Committee Votes to Add E-Cigarettes to Lexington Smoking Ban; Issue to Go Before Full Council



Lexington is likely to join a growing number of Kentucky communities in banning electronic cigarettes in most indoor workplaces.

On Tuesday, the Urban County Council’s General Government Committee voted 8-0 to add e-cigarettes to a 2003 citywide smoking ban despite pleas from e-cigarette users that the nicotine-delivery device helps them stop smoking cigarettes.

The issue will go before the council for a full vote in coming weeks. No council member spoke against the ban during Tuesday’s discussion.

Carol Riker of the University of Kentucky Center for Smoke-Free Policy told the council Tuesday that seven Kentucky cities have banned e-cigarettes. Gov. Steve Beshear included e-cigarettes in a recent ban on smoking on all state property.

Riker said studies have shown that the vapor released from e-cigarettes contains harmful and toxic substances.

“The science is strong that e-cigarettes pollute the air,” Riker said. Some of the substances found in e-cigarette vapor include formaldehyde.

Riker said the U.S. Food and Drug Administration does not regulate electronic cigarettes, and it’s not clear what’s in them.

Other proponents of electronic cigarette bans say that some of the devices also look a lot like regular cigarettes, making it difficult for people to enforce smoking bans.

Tony Florence, one of the owners of 723 Vapor, a Lexington electronic-cigarette store, said there are dozens of studies showing that e-cigarette vapor is not toxic. Florence showed the council some of those studies Tuesday.

“The science does not support it,” Florence said of claims that vapor from electronic cigarettes is harmful to other people. Florence said many studies showing that electronic cigarette vapor is harmful are financed by tobacco companies, which have lost business to the alternate nicotine-delivery system.

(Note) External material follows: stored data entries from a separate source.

(** The outcome of the migrations before [start_with]. *)
Lemma start_split env connect available catalog state catalog' :
  start env connect available catalog = (Ok state, catalog') ->
  exists environment auth db,
    parse_environment (env (lit "APP_ENV")) = Ok environment /\
    AuthConfig.from_env env (bool_decide (environment = Production))
      (env_flag env (lit "ALLOW_INSECURE_TENANT_HEADER")) = Ok auth /\
    start_with env environment auth db catalog' = Ok state /\
    (if env_flag env (lit "MIGRATE_ON_STARTUP")
     then db = true /\ extends catalog catalog' /\ schema_ready catalog' = Ok true
     else catalog' = catalog).
Proof.
  unfold start. cbv zeta. destruct (_ ≫= _) as [[[environment auth] db]|e] eqn:Ec; [|done].
  apply bind_ok in Ec as (e' & He & Ec). apply bind_ok in Ec as (auth' & Ha & Ec).
  apply bind_ok in Ec as (db' & _ & [= -> -> ->]). unfold migrate_on_startup.
  destruct (env_flag env (lit "MIGRATE_ON_STARTUP")).
  - destruct db; [|done]. destruct (migrate_all available catalog) as [[[]|e] c'] eqn:Em; [|done].
    intros [= Hs <-]. exists environment, auth, true. by destruct (migrated _ _ _ _ Em).
  - intros [= Hs <-]. by exists environment, auth, db.
Qed.

(** C24: a server starts only in a safe configuration.  Every allowed origin
    is the origin of a distinct explicit http(s) URL without credentials,
    path, query or fragment, and there is at least one; the schema is ready
    only on a database whose catalogue says so, as it does after migrating on
    startup, and a database without the match table does not start at all;
    plain identity headers are trusted only outside production, on the
    explicit flag and without a JWT secret.  The health check says ready
    exactly when there are a ready database, verified JWTs and a crawler
    digest, and startup warns of a development posture exactly when it is
    not; in production it is, and the origins are the configured ones. *)
Theorem start_safe env connect available catalog state catalog' :
  start env connect available catalog = (Ok state, catalog') ->
  parse_environment (env (lit "APP_ENV")) = Ok (as_environment state) /\
  as_allowed_origins state <> [] /\ NoDup (as_allowed_origins state) /\
  Forall explicit_origin (as_allowed_origins state) /\
  (if as_db state then schema_ready catalog' = Ok (as_schema_ready state)
   else as_schema_ready state = false) /\
  (env_flag env (lit "MIGRATE_ON_STARTUP") = true ->
     as_db state = true /\ as_schema_ready state = true /\ extends catalog catalog') /\
  (is_jwt (as_auth state) = false ->
     as_environment state <> Production /\ env_flag env (lit "ALLOW_INSECURE_TENANT_HEADER") = true /\
     forall secret, env (lit "EAL_JWT_HS256_SECRET") = Some secret -> trim secret = []) /\
  (he_production_ready (health state) = true <->
     as_db state = true /\ as_schema_ready state = true /\ is_jwt (as_auth state) = true /\
     is_configured env = true) /\
  development_posture state = negb (he_production_ready (health state)) /\
  (as_environment state = Production ->
     he_production_ready (health state) = true /\
     exists raw, env (lit "CORS_ALLOWED_ORIGINS") = Some raw /\ trim raw <> [] /\
       parse_origins raw = Ok (as_allowed_origins state)).
Proof.
  intros (e & auth & db & He & Ha & Hs & Hm)%start_split. unfold start_with in Hs. cbv zeta in Hs.
  apply bind_ok in Hs as (ready & Hr & Hs). apply bind_ok in Hs as (? & Hp & Hs).
  apply bind_ok in Hs as (origins & Ho & [= <-]). simpl.
  destruct (configured_origins_ok _ _ _ Ho) as (raw & Hraw & Hprod).
  destruct (parse_origins_explicit _ _ Hraw) as (Hne & Hnd & Hex).
  pose proof (insecure_only _ _ _ _ Ha) as Hj.
  pose proof (startup_policy_ok _ _ _ _ _ _ Hp) as Hpol.
  do 4 (split; [done|]).
  assert (if db then schema_ready catalog' = Ok ready else ready = false) as Hready.
  { destruct db; [by apply map_err_ok in Hr | by injection Hr as <-]. }
  split; [done|]. split.
  { intros Hf. rewrite Hf in Hm. destruct Hm as (-> & He' & Hr'). rewrite Hr' in Hready.
    by injection Hready as <-. }
  split; [intros E; destruct (Hj E) as (Hn & Hf & Hsec); bool_prop; done|].
  unfold health. simpl. rewrite !andb_true_iff.
  split; [by tauto|]. split.
  { unfold development_posture. simpl. by destruct (is_jwt auth), db, ready, (is_configured env). }
  intros E. specialize (Hpol E). destruct (Hprod E). split; [by tauto|]. eauto.
Qed.
End Startup.

(** ** A production start *)
Module StartExample.
Export SampleUrl SampleDigest AuthExample.
#[export] Instance header_value_lib : HeaderValueLib := {| header_value_parse s := Some s |}.

Definition origin_url : sample_url :=
  Build_sample_url (lit "https") [] None (Some (Domain (lit "app.example"))) None (lit "/") None None.
Definition production_env (name : str) : option str :=
  if bool_decide (name = lit "APP_ENV") then Some (lit " Production")
  else if bool_decide (name = lit "DATABASE_URL") then Some (lit "postgres://db")
  else if bool_decide (name = lit "CORS_ALLOWED_ORIGINS") then
    Some (SampleUrl.to_string origin_url ++ lit " , " ++ SampleUrl.to_string origin_url)
  else if bool_decide (name = INGEST_TOKEN_DIGEST_ENV) then WorkerExample.env name
  else AuthExample.env name.
Definition migrating_env (name : str) : option str :=
  if bool_decide (name = lit "MIGRATE_ON_STARTUP") then Some (lit "yes") else production_env name.
Definition launch (env : str -> option str) : result str AppState * Catalog :=
  start env (fun _ => Ok tt) (fun _ => true) empty_catalog.
End StartExample.
Import StartExample.

(** On an empty database production starts if it migrates, and otherwise
    fails in the schema check itself. *)
Example start_unmigrated :
  launch production_env = (Err (lit "verify durable Embedded Alerts schema"), empty_catalog).
Proof. by vm_compute. Qed.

Anthony Landrum of Lexington told the council that electronic cigarettes helped him quit smoking. Other smoking cessation aids, such as gum, and stop-smoking pills such as Chantix did not work. E-cigarettes are the only thing that have helped him quit, he said.

Vice Mayor Linda Gorton, who proposed the ban on e-cigarettes, said when the council originally passed the 2003 smoking ban, the council heard several doomsday scenarios, including that businesses would close. None of those predictions came true.

“Our public loves clean indoor air,” Gorton said. Including electronic cigarettes in the indoor smoking ban for most workplaces will not stop people from using electronic cigarettes. They can still use them, just not indoors, she said.

Florence said he’s not sure what will happen to his store — and the nearly dozen e-cigarette stores in Lexington — if council passes the ban on e-cigarettes.

“They may have just sent us out of business,” Florence said after Tuesday’s meeting.

E-cigarette shops are not excluded from the ban. Florence and other e-cigarette users said they frequently smoke in vapor stores to try various flavors.

Ashley Engle, co-owner of 723 Vapor, said the owners don’t want their shops to be considered tobacco stores, which are exempt under the current 2003 ordinance. Nearly everyone who smokes electronic cigarettes is trying desperately to quit smoking, she said. “We’re in limbo,” Engle said.

If Lexington bans e-cigarettes, it will be the largest city in Kentucky to do so. Other Kentucky cities that have included e-cigarettes in their indoor smoking ban include Berea, Bardstown, Danville, Glasgow, Manchester, Richmond and Versailles.